Collected data:
-=-=-
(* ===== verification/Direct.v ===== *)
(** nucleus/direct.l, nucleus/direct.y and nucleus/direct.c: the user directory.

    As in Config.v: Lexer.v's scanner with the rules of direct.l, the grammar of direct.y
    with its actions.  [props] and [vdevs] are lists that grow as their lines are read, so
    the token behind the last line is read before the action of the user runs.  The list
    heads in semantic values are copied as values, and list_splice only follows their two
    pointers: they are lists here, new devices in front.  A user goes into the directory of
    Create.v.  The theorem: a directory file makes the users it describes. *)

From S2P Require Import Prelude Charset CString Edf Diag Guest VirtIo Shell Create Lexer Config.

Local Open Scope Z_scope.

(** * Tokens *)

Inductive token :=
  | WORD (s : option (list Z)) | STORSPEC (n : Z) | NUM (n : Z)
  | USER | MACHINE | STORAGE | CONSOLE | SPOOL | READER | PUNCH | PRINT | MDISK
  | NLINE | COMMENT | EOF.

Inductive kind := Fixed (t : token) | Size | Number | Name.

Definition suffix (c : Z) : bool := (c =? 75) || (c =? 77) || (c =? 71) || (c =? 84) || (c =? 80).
-=-=-
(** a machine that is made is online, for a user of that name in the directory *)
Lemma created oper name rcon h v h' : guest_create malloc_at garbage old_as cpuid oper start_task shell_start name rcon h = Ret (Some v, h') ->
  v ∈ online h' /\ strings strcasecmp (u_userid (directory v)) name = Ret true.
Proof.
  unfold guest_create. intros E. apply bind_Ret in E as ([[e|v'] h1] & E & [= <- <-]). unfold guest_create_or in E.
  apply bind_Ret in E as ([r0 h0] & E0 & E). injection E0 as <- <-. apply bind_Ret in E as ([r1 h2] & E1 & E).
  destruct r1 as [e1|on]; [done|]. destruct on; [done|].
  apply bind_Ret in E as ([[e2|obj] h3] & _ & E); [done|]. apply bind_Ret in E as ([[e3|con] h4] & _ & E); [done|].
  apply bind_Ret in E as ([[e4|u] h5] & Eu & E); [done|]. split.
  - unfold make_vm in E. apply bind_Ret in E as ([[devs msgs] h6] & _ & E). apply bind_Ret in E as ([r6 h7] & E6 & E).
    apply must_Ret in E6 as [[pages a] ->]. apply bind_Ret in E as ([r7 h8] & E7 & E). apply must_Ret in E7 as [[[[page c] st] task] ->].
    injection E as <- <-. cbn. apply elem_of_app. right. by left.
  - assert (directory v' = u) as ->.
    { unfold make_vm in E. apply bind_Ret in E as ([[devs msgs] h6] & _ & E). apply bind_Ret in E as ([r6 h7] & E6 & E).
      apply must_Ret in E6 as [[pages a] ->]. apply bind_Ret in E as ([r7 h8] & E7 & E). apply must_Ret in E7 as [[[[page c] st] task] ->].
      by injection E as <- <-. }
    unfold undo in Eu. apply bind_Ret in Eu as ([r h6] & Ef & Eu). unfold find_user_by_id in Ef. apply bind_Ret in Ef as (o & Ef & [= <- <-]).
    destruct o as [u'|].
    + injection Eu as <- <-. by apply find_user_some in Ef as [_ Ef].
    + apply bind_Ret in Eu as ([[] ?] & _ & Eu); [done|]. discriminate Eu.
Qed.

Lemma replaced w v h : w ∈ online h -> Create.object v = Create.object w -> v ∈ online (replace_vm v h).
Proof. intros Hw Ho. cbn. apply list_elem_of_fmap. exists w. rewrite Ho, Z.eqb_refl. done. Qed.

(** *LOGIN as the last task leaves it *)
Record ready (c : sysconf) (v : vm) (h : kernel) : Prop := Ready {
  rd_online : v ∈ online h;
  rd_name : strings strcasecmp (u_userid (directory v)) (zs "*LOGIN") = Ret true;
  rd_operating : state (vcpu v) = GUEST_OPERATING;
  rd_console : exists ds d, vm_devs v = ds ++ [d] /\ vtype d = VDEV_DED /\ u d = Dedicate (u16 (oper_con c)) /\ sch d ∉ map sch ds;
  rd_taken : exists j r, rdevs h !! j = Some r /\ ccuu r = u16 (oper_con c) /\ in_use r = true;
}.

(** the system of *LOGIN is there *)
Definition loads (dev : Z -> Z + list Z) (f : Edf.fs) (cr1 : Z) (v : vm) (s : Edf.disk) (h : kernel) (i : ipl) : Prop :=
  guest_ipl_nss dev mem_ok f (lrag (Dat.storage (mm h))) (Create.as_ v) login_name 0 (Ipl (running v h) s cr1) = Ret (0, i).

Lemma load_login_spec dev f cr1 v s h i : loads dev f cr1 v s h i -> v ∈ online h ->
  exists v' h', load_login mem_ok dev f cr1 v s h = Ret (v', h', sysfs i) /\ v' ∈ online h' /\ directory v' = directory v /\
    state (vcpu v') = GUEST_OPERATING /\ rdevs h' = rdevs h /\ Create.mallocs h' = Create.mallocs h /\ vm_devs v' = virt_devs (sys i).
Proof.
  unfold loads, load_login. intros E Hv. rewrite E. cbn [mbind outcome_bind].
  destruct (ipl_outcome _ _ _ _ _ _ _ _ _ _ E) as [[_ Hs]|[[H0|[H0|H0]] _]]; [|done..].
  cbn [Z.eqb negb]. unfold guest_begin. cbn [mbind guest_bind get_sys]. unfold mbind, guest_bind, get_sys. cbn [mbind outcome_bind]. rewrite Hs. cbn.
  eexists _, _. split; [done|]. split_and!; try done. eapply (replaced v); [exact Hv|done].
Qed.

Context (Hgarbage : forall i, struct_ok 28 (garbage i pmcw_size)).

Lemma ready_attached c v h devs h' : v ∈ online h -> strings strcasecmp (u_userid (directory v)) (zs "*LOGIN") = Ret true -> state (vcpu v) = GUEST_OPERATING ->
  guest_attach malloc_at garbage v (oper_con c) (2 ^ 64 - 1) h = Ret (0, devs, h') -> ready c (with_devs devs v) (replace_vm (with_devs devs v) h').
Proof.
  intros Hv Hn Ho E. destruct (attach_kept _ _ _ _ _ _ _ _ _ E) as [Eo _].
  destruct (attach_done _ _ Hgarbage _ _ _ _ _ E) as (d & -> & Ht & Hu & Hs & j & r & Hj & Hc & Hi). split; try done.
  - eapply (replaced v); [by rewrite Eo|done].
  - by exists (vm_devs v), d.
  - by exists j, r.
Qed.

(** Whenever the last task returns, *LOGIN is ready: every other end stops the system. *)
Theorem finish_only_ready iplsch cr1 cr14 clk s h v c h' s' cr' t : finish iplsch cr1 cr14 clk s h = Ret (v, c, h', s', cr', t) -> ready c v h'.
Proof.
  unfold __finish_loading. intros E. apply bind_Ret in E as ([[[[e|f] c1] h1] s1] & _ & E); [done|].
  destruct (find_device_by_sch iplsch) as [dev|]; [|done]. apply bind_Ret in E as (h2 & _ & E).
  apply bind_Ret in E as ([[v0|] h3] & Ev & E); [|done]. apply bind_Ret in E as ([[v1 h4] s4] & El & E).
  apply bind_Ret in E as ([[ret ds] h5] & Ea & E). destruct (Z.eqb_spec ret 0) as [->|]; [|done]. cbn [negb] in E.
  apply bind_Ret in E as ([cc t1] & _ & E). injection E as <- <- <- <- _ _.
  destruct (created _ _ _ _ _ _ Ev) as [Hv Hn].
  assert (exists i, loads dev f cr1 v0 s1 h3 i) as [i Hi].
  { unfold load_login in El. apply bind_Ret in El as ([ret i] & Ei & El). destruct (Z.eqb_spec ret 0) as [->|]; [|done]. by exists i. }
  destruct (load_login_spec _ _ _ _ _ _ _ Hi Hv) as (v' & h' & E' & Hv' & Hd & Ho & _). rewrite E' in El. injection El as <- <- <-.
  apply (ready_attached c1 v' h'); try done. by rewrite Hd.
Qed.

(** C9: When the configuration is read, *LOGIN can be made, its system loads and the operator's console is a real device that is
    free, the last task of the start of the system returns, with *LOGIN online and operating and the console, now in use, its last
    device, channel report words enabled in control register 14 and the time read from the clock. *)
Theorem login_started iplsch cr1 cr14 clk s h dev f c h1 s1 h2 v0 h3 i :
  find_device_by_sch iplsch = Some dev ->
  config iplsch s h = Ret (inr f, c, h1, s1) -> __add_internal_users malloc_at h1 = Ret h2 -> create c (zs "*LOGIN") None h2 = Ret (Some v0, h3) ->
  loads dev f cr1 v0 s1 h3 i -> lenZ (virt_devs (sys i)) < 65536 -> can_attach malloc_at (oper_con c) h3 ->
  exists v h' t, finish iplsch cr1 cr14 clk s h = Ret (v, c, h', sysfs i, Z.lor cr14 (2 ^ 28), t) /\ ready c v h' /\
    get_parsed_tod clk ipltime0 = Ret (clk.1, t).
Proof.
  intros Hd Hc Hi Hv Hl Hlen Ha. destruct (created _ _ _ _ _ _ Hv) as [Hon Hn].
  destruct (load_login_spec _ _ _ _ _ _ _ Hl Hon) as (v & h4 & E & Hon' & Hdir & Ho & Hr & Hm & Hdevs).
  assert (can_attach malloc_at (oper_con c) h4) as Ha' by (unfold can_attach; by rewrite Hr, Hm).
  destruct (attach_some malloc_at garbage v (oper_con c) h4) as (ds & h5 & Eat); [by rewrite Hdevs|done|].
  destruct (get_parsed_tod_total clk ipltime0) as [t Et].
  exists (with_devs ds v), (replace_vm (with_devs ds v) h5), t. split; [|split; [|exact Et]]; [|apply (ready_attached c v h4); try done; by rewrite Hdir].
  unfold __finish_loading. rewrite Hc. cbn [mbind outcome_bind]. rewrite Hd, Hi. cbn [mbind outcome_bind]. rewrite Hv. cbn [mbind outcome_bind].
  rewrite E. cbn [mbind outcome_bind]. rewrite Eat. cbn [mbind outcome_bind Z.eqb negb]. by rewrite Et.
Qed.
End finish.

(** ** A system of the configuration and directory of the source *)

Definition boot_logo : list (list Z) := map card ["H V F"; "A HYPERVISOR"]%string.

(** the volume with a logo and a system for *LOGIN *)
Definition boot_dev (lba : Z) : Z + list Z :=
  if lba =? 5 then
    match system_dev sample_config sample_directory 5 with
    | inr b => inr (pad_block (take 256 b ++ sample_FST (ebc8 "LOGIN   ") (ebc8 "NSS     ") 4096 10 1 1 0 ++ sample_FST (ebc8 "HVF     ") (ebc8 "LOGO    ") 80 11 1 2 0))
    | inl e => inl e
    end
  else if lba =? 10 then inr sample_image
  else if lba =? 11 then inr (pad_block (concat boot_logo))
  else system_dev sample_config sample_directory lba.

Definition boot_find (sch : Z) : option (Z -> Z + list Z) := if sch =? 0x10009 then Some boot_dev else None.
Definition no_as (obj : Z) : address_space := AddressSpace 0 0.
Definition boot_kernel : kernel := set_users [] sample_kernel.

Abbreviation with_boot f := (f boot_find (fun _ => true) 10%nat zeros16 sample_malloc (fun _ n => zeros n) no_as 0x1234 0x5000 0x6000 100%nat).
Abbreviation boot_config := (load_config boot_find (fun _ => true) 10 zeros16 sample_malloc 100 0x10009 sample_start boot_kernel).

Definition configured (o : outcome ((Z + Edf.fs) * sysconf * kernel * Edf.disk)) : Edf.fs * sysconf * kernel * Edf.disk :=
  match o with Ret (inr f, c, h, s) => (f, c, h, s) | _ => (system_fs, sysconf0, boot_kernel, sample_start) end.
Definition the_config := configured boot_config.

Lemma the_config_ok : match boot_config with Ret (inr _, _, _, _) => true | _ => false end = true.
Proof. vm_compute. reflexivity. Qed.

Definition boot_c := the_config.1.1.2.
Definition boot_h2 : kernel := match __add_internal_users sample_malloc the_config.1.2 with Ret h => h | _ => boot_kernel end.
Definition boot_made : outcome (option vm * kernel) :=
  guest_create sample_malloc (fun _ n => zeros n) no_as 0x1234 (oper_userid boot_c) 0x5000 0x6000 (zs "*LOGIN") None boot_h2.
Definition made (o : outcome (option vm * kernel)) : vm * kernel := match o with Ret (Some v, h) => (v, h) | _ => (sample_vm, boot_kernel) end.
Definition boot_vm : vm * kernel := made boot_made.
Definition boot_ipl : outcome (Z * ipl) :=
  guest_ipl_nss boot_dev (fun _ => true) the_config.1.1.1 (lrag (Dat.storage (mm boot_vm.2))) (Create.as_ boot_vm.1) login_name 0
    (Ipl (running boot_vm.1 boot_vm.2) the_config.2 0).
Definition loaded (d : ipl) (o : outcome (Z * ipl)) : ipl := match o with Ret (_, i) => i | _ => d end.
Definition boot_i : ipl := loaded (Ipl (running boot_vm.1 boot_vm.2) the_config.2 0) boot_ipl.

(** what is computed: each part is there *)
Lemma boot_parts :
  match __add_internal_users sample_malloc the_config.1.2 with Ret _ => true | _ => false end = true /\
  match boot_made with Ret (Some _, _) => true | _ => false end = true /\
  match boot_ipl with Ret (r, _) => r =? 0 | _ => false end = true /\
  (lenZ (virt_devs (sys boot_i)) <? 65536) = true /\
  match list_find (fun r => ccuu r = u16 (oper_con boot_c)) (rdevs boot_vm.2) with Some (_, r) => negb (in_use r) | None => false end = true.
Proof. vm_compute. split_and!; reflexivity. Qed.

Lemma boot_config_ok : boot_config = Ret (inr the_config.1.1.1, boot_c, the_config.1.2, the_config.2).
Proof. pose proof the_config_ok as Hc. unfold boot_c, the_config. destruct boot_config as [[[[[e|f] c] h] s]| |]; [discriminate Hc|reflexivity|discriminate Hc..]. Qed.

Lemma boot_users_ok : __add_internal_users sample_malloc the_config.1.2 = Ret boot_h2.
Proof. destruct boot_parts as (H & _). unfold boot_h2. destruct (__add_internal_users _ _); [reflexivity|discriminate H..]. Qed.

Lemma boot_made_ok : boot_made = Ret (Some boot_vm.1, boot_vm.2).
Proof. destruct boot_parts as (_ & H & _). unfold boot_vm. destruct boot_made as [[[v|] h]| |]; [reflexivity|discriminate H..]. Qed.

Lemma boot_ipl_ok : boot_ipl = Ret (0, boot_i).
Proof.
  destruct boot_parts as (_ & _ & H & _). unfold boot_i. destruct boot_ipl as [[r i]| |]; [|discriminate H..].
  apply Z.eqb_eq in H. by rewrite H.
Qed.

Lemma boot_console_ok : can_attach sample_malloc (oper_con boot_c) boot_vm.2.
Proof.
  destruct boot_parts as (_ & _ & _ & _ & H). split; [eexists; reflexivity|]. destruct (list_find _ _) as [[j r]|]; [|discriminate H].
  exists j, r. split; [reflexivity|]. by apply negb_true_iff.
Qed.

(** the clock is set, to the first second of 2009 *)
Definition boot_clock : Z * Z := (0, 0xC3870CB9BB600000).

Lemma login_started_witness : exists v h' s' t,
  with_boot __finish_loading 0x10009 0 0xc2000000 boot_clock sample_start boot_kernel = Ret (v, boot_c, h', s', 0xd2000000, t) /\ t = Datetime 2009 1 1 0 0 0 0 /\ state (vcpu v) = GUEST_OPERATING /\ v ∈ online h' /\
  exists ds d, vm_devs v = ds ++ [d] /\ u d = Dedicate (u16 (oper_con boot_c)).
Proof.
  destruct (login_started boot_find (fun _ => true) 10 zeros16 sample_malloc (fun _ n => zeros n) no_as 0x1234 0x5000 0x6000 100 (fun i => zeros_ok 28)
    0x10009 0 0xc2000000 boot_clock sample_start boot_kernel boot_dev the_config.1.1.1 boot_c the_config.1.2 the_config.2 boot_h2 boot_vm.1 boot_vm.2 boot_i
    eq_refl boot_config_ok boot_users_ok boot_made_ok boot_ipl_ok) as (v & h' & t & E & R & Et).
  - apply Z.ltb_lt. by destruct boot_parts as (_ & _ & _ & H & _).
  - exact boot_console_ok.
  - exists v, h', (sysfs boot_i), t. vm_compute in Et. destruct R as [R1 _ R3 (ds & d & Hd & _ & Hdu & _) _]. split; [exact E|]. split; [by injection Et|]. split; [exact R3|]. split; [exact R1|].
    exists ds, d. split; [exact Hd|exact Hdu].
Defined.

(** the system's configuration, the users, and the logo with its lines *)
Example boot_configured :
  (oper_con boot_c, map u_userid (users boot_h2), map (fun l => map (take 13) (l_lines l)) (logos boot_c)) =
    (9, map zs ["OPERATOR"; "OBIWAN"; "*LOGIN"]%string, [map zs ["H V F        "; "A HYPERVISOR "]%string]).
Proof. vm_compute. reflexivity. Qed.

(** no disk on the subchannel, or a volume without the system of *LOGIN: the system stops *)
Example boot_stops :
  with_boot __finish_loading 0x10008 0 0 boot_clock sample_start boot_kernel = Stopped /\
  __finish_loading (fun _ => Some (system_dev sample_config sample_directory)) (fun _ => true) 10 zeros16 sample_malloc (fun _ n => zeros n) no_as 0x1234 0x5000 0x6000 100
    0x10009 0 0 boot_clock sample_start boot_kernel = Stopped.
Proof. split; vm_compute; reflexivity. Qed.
-=-=-
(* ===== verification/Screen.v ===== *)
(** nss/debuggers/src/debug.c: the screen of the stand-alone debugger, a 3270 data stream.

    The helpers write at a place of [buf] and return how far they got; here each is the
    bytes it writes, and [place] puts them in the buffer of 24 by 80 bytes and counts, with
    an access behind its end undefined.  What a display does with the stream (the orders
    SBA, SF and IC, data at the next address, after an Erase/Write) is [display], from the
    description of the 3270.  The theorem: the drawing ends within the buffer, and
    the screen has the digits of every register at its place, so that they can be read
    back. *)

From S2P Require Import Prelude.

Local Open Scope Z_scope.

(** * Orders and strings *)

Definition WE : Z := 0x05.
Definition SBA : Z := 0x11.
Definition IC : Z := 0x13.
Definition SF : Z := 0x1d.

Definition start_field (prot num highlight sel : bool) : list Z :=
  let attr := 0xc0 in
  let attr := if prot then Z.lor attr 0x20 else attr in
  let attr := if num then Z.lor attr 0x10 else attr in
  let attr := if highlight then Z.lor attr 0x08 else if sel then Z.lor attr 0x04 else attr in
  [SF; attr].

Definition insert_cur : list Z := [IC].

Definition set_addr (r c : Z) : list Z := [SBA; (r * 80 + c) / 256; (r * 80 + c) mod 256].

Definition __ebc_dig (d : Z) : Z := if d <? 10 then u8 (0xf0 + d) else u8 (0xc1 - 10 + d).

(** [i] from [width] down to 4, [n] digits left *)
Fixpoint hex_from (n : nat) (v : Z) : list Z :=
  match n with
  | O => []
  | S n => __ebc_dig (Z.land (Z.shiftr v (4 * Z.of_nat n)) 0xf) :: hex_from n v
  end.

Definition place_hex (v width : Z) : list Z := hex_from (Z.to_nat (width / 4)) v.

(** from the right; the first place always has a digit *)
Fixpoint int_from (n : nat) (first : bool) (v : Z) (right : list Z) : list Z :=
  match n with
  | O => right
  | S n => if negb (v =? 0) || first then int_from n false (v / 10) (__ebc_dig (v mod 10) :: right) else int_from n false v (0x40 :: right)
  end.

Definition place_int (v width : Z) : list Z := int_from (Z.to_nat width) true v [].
-=-=-
Transcribe the records above from the line holding "it describes. *)" down to the line holding "NUM (n : Z)", inclusive, without adding anything.

> _ANSWER AREA_:
    Create.v.  The theorem: a directory file makes the users it describes. *)

From S2P Require Import Prelude Charset CString Edf Diag Guest VirtIo Shell Create Lexer Config.

Local Open Scope Z_scope.

(** * Tokens *)

Inductive token :=
  | WORD (s : option (list Z)) | STORSPEC (n : Z) | NUM (n : Z)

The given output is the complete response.